Because West Calumet had been their home only for a short time, the risk to Turner’s kids wasn’t as high as for children born there. Jeremiah’s blood tested below the CDC’s actionable threshold of 5 micrograms per deciliter, and Makasha was never tested.

Even so, Turner felt a bubbling resentment when she looked at the water tower outside her window, painted with words that seemed to mock them all. “EAST CHICAGO,” it reads. “FOR OUR CHILDREN.”

In no time, personal injury attorneys appeared, offering limousine rides and steak dinners to potential clients. Turner brushed them off, wary of what she considered predatory tactics.

In August 2016, the EPA began deep-cleaning the walls and floors and vacuuming the furniture at homes across the complex. But the agency also encouraged residents to buy new furnishings after they moved, Turner said. She thought she would be out within weeks, so she started purging her things, dropping them into large blue dumpsters officials had placed outside.

Family photos went back into boxes. She instituted a new rule: Shoes come off at the door. And she placed an order online for a few dozen quilts that would become their sleeping “pallets.”

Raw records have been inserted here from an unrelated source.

(** * AniverseChat: the storage layer ([server/storage.ts])

    A shallow embedding of [MemoryStorage], the in-memory implementation
    of [IStorage] that the module exports as [storage], and proofs of the
    properties its specification states.
    Of [DatabaseStorage], whose statements run in an external database,
    [createMessage] is modelled over tables taken from the
    specification.

    Conventions.
    - A JavaScript [Map<string, V>] is a [gmap string V]: the operations
      used here ([get], [has], [set], [delete]) do not observe the
      iteration order of the map.
    - A [Date] is its [getTime()] value, an integer number of
      milliseconds, in [Z].
    - The clock and the random generator are the environment: every
      function takes the values that [Date.now()], [new Date()] and
      [Math.random().toString(36).substr(2, 9)] yield during the call as
      arguments, in the order the source reads them.
    - [async] functions on this store never suspend between their
      statements, so each is a function from the store to the new store
      and the resolved value.
    - The arrays held in [sessionsByUser] and [messagesBySession] are
      referenced from their map entry only, so mutating them in place
      ([push], [splice]) is the update of that entry.  A session object
      is referenced from [chatSessions] (and from callers that got it
      back); [session.updatedAt = now] is the update of that entry. *)

From Stdlib Require Import Ascii.
From stdpp Require Import gmap strings list fin_maps pretty sorting.

Local Open Scope Z_scope.

(** ** JavaScript array primitives *)

(** [Array.prototype.indexOf] on an array of strings: the first index
    holding [x]; [None] stands for [-1]. *)
Fixpoint indexOf (l : list string) (x : string) : option nat :=
  match l with
  | [] => None
  | y :: l' => if decide (y = x) then Some 0%nat else S <$> indexOf l' x
  end.

(** [arr.splice(index, 1)] for an index within the array. *)
Definition splice1 (index : nat) (l : list string) : list string :=
  delete index l.

(** [Array.prototype.sort(cmp)].  ECMAScript requires the sort to be
    stable, and for a consistent comparator the result is the stable
    sorted permutation, whatever algorithm the host runs
    ([jsSort_unique] below); insertion from the right computes that
    permutation.  [cmp a b ≤ 0] keeps [a] before [b]. *)
Fixpoint sort_insert {A} (cmp : A → A → Z) (x : A) (l : list A) : list A :=
  match l with
  | [] => [x]
  | y :: l' =>
      if decide (cmp x y ≤ 0) then x :: y :: l' else y :: sort_insert cmp x l'
  end.

Definition jsSort {A} (cmp : A → A → Z) (l : list A) : list A :=
  foldr (sort_insert cmp) [] l.

(** [ids.forEach(id => m.delete(id))] *)
Definition deleteAll {V} (ids : list string) (m : gmap string V) : gmap string V :=
  foldl (λ acc id, delete id acc) m ids.

(** The removal of [id] from the list of owner [o], as both delete
    operations write it: [indexOf], then [splice] and [set] when the
    index is not [-1]. *)
Definition unlist (idx : gmap string (list string)) (o id : string)
  : gmap string (list string) :=
  match indexOf (default [] (idx !! o)) id with
  | Some index => <[o := splice1 index (default [] (idx !! o))]> idx
  | None => idx
  end.

(** ** Generated identifiers *)

(** [`${prefix}_${Date.now()}_${suffix}`]: [Date.now()] is an integer, so
    the template prints it in decimal. *)
Definition genId (prefix : string) (dateNow : Z) (suffix : string) : string :=
  prefix +:+ "_" +:+ pretty dateNow +:+ "_" +:+ suffix.

Definition sessionIdOf : Z → string → string := genId "session".
Definition messageIdOf : Z → string → string := genId "msg".

(** Whether the character [c] occurs in [s]. *)
Fixpoint occurs (c : ascii) (s : string) : bool :=
  match s with
  | EmptyString => false
  | String a s' => bool_decide (a = c) || occurs c s'
  end.

(** ** Consistency of a primary map with its secondary index

    [prim] maps identifiers to records, [idx] maps an owner to the list
    of identifiers of its records, [owner] reads the owner off a
    record. *)
Section IndexDefs.
Context {A : Type} (owner : A → string).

That August and September, HUD gave Turner and her neighbors Section 8 housing vouchers that low-income families can use to find homes in the private market. Copeland said the city provided on-site relocation assistance, contacted neighboring housing authorities and “did everything it could to assist those displaced by this unfortunate situation.”

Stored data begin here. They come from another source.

(** *** The section removal in the words of the specification *)

(** A heading of any level. *)
Definition is_heading (n : node) : bool :=
  match name_of n with
  | Some name =>
      bool_decide (name ∈ [lit "h1"; lit "h2"; lit "h3"; lit "h4"; lit "h5";
                           lit "h6"])
  | None => false
  end.

Fixpoint from_next_heading (rest : list node) : list node :=
  match rest with
  | [] => []
  | x :: rest' => if is_heading x then rest else from_next_heading rest'
  end.

(** "Remove every following sibling node up to (but not including) the next
    heading of any level, then remove the heading itself." *)
Definition section_removed (siblings : list node) (heading : nat)
    : list node :=
  take heading siblings ++ from_next_heading (drop (S heading) siblings).

(** ** Vocabulary of the further properties *)

(** [c] occurs in [text] as a run of consecutive characters. *)
Definition substring_of (c text : str) : Prop := ∃ a b, text = a ++ c ++ b.

(** [c] is not empty and neither starts nor ends with whitespace. *)
Definition trimmed (c : str) : Prop :=
  c ≠ []
  ∧ (∀ x, head c = Some x → isspace x = false)
  ∧ (∀ x, last c = Some x → isspace x = false).

(** A string that the [lambda] of line 24 accepts. *)
Definition is_junk_string (n : node) : bool :=
  match n with
  | NavigableString _ s => junk s
  | Tag _ _ _ => false
  end.

(** The strings of a tree, in document order. *)
Fixpoint strings_of (n : node) : list str :=
  match n with
  | NavigableString _ s => [s]
  | Tag _ _ contents => flat_map strings_of contents
  end.

(** The tags of a tree with their attributes, in document order. *)
Fixpoint tags_of (n : node) : list (str * list (str * str)) :=
  match n with
  | NavigableString _ _ => []
  | Tag name attrs contents => (name, attrs) :: flat_map tags_of contents
  end.

(** No element of [n], [n] included, is selected by [sel]; [inside] tells
    whether an ancestor of [n] has the class that a [Descendant] selector
    asks for. *)
Fixpoint free_of (sel : selector) (inside : bool) (n : node) : bool :=
  match n with
  | NavigableString _ _ => true
  | Tag _ _ contents =>
      negb (selected sel inside n)
      && forallb (free_of sel (enters sel inside n)) contents
  end.

(** A list inside the parser output, and one in a footer outside it. *)
Definition languages : node :=
  BeautifulSoup
    [element "div" [attr "class" "mw-parser-output"]
       [element "ul" [attr "class" "hlist"] [text "Europe"];
        element "p" [] [text "Paris is the capital of France."]];
     element "div" [attr "class" "footer"]
       [element "ul" [attr "class" "hlist"] [text "English"]]].

(** A marker in two pieces, around an element that the cleaner removes. *)
Definition split_marker : node :=
  BeautifulSoup
    [element "p" []
       [text "wi"; element "span" [attr "class" "navbox"] [text "x"];
        text "ki."]].

(** The name of the markdown file of [filename] (line 65). *)
Definition markdown_path (filename : str) : str :=
  path_join output_dir (replace filename (lit ".html") (lit ".md")).

(** The file [filename] of [raw-html] in the world [w] holds a document
    that the cleaner turns into [out], and [partition_html] finds in [out]
    the elements whose texts, joined by blank lines, are [content]. *)
Definition converted (partition_html : node → outcome (list str))
    (w : world) (filename : str) (out : node) (content : str) : Prop :=
  ∃ soup elements,
    files w !! path_join input_dir filename = Some (Html soup)
    ∧ clean_soup soup = Return out
    ∧ partition_html out = Return elements
    ∧ content = join (nl ++ nl) elements.

(** What the passes of the loop for the names [names] have left in [w],
    in a run that started in [w0]: for every name that ends in [.html], the
    cleaned file holds the cleaned document of the raw file; and the
    markdown file holds the text of a file among [names] that has this
    markdown file ([replace] gives two names the same one when they differ
    only in [.html] and [.md] before the ending). *)
Definition outputs_of (partition_html : node → outcome (list str))
    (w0 : world) (names : list str) (w : world) : Prop :=
  ∀ name, name ∈ names → endswith name (lit ".html") = true →
    (∃ out content,
       converted partition_html w0 name out content
       ∧ files w !! path_join temp_dir name = Some (Html out))
    ∧ (∃ name' out content,
         name' ∈ names ∧ endswith name' (lit ".html") = true
         ∧ markdown_path name' = markdown_path name
         ∧ converted partition_html w0 name' out content
         ∧ texts w !! markdown_path name = Some content).

(** The line that the script prints when it ends (line 69). *)
Definition closing_message : str :=
  [9989%N] ++ lit " HTML cleaned and converted to markdown.".

(* ================================================================== *)
(** * Part II: theorems *)
(* ================================================================== *)

(** ** The query tool *)

Lemma for_enumerate_blocks (results : list Document) (i : nat) (p : str) :
  for_enumerate (λ i doc prompt, prompt ++ source_block i doc) i results p
  = p ++ concat (imap (λ j doc, source_block (i + j) doc) results).
Proof.
  revert i p.
  induction results as [|doc results IH]; intros i p;
    cbn [for_enumerate imap concat].
  - by rewrite app_nil_r.
  - rewrite IH, <- app_assoc, Nat.add_0_r. do 3 f_equal.
    apply imap_ext. intros j d _. unfold compose. f_equal. lia.
Qed.

Lemma prompt_unfold (query : str) (results : list Document) :
  prompt query results
  = preamble ++ concat (imap source_block results) ++ question_block query.
Proof.
  unfold prompt. rewrite for_enumerate_blocks, <- app_assoc. done.
Qed.

Lemma source_blocks_content (results : list Document) :
  imap source_block results
  = imap (λ i text, source_block i (mkDocument text []))
      (page_content <$> results).
Proof. rewrite imap_fmap. apply imap_ext. by intros i [text meta] _. Qed.

(** C5: the prompt is the preamble, then one block per retrieved chunk,
    labelled [Source 1], [Source 2], ... in the order of the result list,
    then the query and the [Answer:] cue; so it ends with
    ["User's question: "], the query, a blank line and ["Answer:"]. *)
Theorem prompt_layout (query : str) (results : list Document) :
  prompt query results
  = lit "You are an expert. Use the following information to answer the user's question."
    ++ nl ++ nl
    ++ concat (imap (λ i doc,
                       lit "[Source " ++ str_of_nat (S i) ++ lit "]" ++ nl
                       ++ page_content doc ++ nl ++ nl) results)
    ++ lit "User's question: " ++ query ++ nl ++ nl ++ lit "Answer:"
  ∧ (lit "User's question: " ++ query ++ nl ++ nl ++ lit "Answer:")
    `suffix_of` prompt query results.
Proof.
  rewrite prompt_unfold. split.
  - unfold preamble, question_block. rewrite <- !app_assoc. do 5 f_equal.
    apply imap_ext. intros i doc _. unfold source_block.
    by rewrite Nat.add_1_r.
  - exists (preamble ++ concat (imap source_block results)).
    unfold question_block. by rewrite <- app_assoc.
Qed.

Lemma console_bind_println (line : str) (k : Console unit) :
  (println line ;;C k) = (line ++ nl ++ k.1, k.2).
Proof.
  unfold console_bind, println. destruct k as [more o].
  by rewrite <- app_assoc.
Qed.

(** C6: with the libraries as the specification describes them on an index
    that is empty or was never written, and a question on the standard
    input, the search of line 14 returns no result, and the script ends
    normally after writing the text of [input], the banner, the opening
    marker, a prompt made of the preamble, the question and the [Answer:]
    cue, with no [Source] block, and the closing marker. *)
Theorem empty_index_prompt {Embeddings VectorStore : Type}
    (HuggingFaceEmbeddings : str → outcome Embeddings)
    (Chroma : str → Embeddings → outcome VectorStore)
    (similarity_search : VectorStore → str → nat → outcome (list Document))
    (query : str) :
  empty_index HuggingFaceEmbeddings Chroma similarity_search →
  (∃ embedding vectordb,
     HuggingFaceEmbeddings embedding_model = Return embedding
     ∧ Chroma persist_dir embedding = Return vectordb
     ∧ similarity_search vectordb query top_k = Return [])
  ∧ query_with_context HuggingFaceEmbeddings Chroma similarity_search
      (Some query)
    = ([128269%N] ++ lit " Enter your question: "
       ++ nl ++ [128203%N] ++ lit " Copy this prompt into your LLM chat:"
       ++ nl
       ++ lit "======== COPY BELOW ========" ++ nl
       ++ lit "You are an expert. Use the following information to answer the user's question."
       ++ nl ++ nl
       ++ lit "User's question: " ++ query ++ nl ++ nl ++ lit "Answer:"
       ++ nl
       ++ lit "======== COPY ABOVE ========" ++ nl,
       Return ()).
Proof.
  intros (embedding & vectordb & Hmodel & Hstore & Hsearch). split.
  - exists embedding, vectordb. by rewrite Hsearch.
  - unfold query_with_context, call, input.
    rewrite Hmodel. cbn [console_bind]. rewrite Hstore. cbn [console_bind].
    rewrite Hsearch. cbn [console_bind].
    rewrite !console_bind_println. unfold println, prompt, preamble,
      question_block. cbn [for_enumerate fst snd].
    by rewrite <- !app_assoc.
Qed.

Lemma empty_index_prompt_witness :
  (∃ embedding vectordb,
     model_loads embedding_model = Return embedding
     ∧ store_opens persist_dir embedding = Return vectordb
     ∧ finds_nothing vectordb (lit "What is the capital of France?") top_k
       = Return [])
  ∧ query_with_context model_loads store_opens finds_nothing
      (Some (lit "What is the capital of France?"))
    = ([128269%N] ++ lit " Enter your question: "
       ++ nl ++ [128203%N] ++ lit " Copy this prompt into your LLM chat:"
       ++ nl
       ++ lit "======== COPY BELOW ========" ++ nl
       ++ lit "You are an expert. Use the following information to answer the user's question."
       ++ nl ++ nl
       ++ lit "User's question: " ++ lit "What is the capital of France?"
       ++ nl ++ nl ++ lit "Answer:"
       ++ nl
       ++ lit "======== COPY ABOVE ========" ++ nl,
       Return ()).
Proof.
  apply (empty_index_prompt model_loads store_opens finds_nothing).
  by exists (), ().
Defined.

(** Without a line on the standard input the script raises at line 13,
    after the text of [input] was written; a failure of a library ends the
    script where it is raised. *)
Example query_without_input :
  query_with_context model_loads store_opens finds_nothing None
  = ([128269%N] ++ lit " Enter your question: ", Raise EOFError)
  ∧ query_with_context model_loads store_fails finds_nothing
      (Some (lit "What is the capital of France?"))
    = ([], Raise LibraryError).
Proof. split; reflexivity. Qed.

(** C9: the prompt is a function of the query and of the texts of the
    retrieved chunks in their order: two runs that agree on these print the
    same prompt, whatever else differs between them. *)
Theorem prompt_deterministic (query : str) (results1 results2 : list Document) :
  page_content <$> results1 = page_content <$> results2 →
  prompt query results1 = prompt query results2.
Proof.
  intros Heq. rewrite !prompt_unfold, !source_blocks_content, Heq. done.
Qed.

Lemma prompt_deterministic_witness :
  prompt (lit "What is the capital of France?")
    [mkDocument (lit "Paris is the capital of France.")
       [(lit "source", lit "cleaned-markdown/a.md")]]
  = prompt (lit "What is the capital of France?")
      [mkDocument (lit "Paris is the capital of France.") []].
Proof. apply prompt_deterministic. reflexivity. Defined.

Example prompt_paris :
  prompt (lit "What is the capital of France?")
    [mkDocument (lit "Paris is the capital of France.") []]
  = lit "You are an expert. Use the following information to answer the user's question."
    ++ nl ++ nl ++ lit "[Source 1]" ++ nl
    ++ lit "Paris is the capital of France." ++ nl ++ nl
    ++ lit "User's question: What is the capital of France?" ++ nl ++ nl
    ++ lit "Answer:".
Proof. vm_compute. reflexivity. Qed.

(** ** Python strings: lengths *)

Lemma len_nonneg {A} (l : list A) : (0 ≤ len l)%Z.
Proof. unfold len. lia. Qed.

Lemma len_app {A} (l k : list A) : len (l ++ k) = (len l + len k)%Z.
Proof. unfold len. rewrite length_app. lia. Qed.

Lemma len_nil_inv {A} (l : list A) : len l = 0%Z → l = [].
Proof. destruct l; [done|]. unfold len. simpl. lia. Qed.

Lemma lstrip_suffix (s : str) : lstrip s `suffix_of` s.
Proof.
  induction s as [|c s IH]; simpl; [done|].
  destruct (isspace c); [by apply suffix_cons_r | done].
Qed.

Lemma lstrip_length (s : str) : length (lstrip s) ≤ length s.
Proof. apply suffix_length, lstrip_suffix. Qed.

Lemma strip_length (s : str) : length (strip s) ≤ length s.
Proof.
  unfold strip. rewrite length_rev.
  etrans; [apply lstrip_length|]. rewrite length_rev. apply lstrip_length.
Qed.

Lemma join_nil_sep (l : list str) : join [] l = concat l.
Proof.
  induction l as [|x l IH]; [done|].
  destruct l as [|y l]; simpl in *; [by rewrite app_nil_r|].
  by rewrite IH.
Qed.

Lemma _join_docs_bound (docs : list str) (d : str) :
  _join_docs docs [] = Some d → (len d ≤ len (concat docs))%Z.
Proof.
  unfold _join_docs. rewrite join_nil_sep.
  pose proof (strip_length (concat docs)) as Hs.
  destruct (strip (concat docs)) eqn:E; [done|].
  intros [= <-]. unfold len. lia.
Qed.

(** ** Python strings: splitting and joining *)

Lemma startswith_spec (s p : str) :
  startswith s p = true ↔ s = p ++ drop (length p) s.
Proof.
  revert s. induction p as [|a p IH]; intros s.
  - by destruct s.
  - destruct s as [|b s]; simpl; [done|].
    destruct (decide (a = b)) as [->|Hne].
    + rewrite IH. split; [by intros <-|by intros [=]].
    + split; [done|]. by intros [=].
Qed.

But residents, many of whom regard the city’s housing authority and mayor with animosity, tell a different story. They say the housing authority distributed an outdated list of properties with landlords who refused to accept their vouchers, heightening their anxiety as the city pressured them to leave.

A housing discrimination complaint filed by Chicago lawyers on their behalf bought residents more time. HUD eventually settled and agreed, among other things, to extend their move-out deadline to at least April.

So Turner created profiles on ­every real estate website she could find — Zillow, HotPads, Trulio, Rent.com, Apartments.com, Section 8, Craigslist.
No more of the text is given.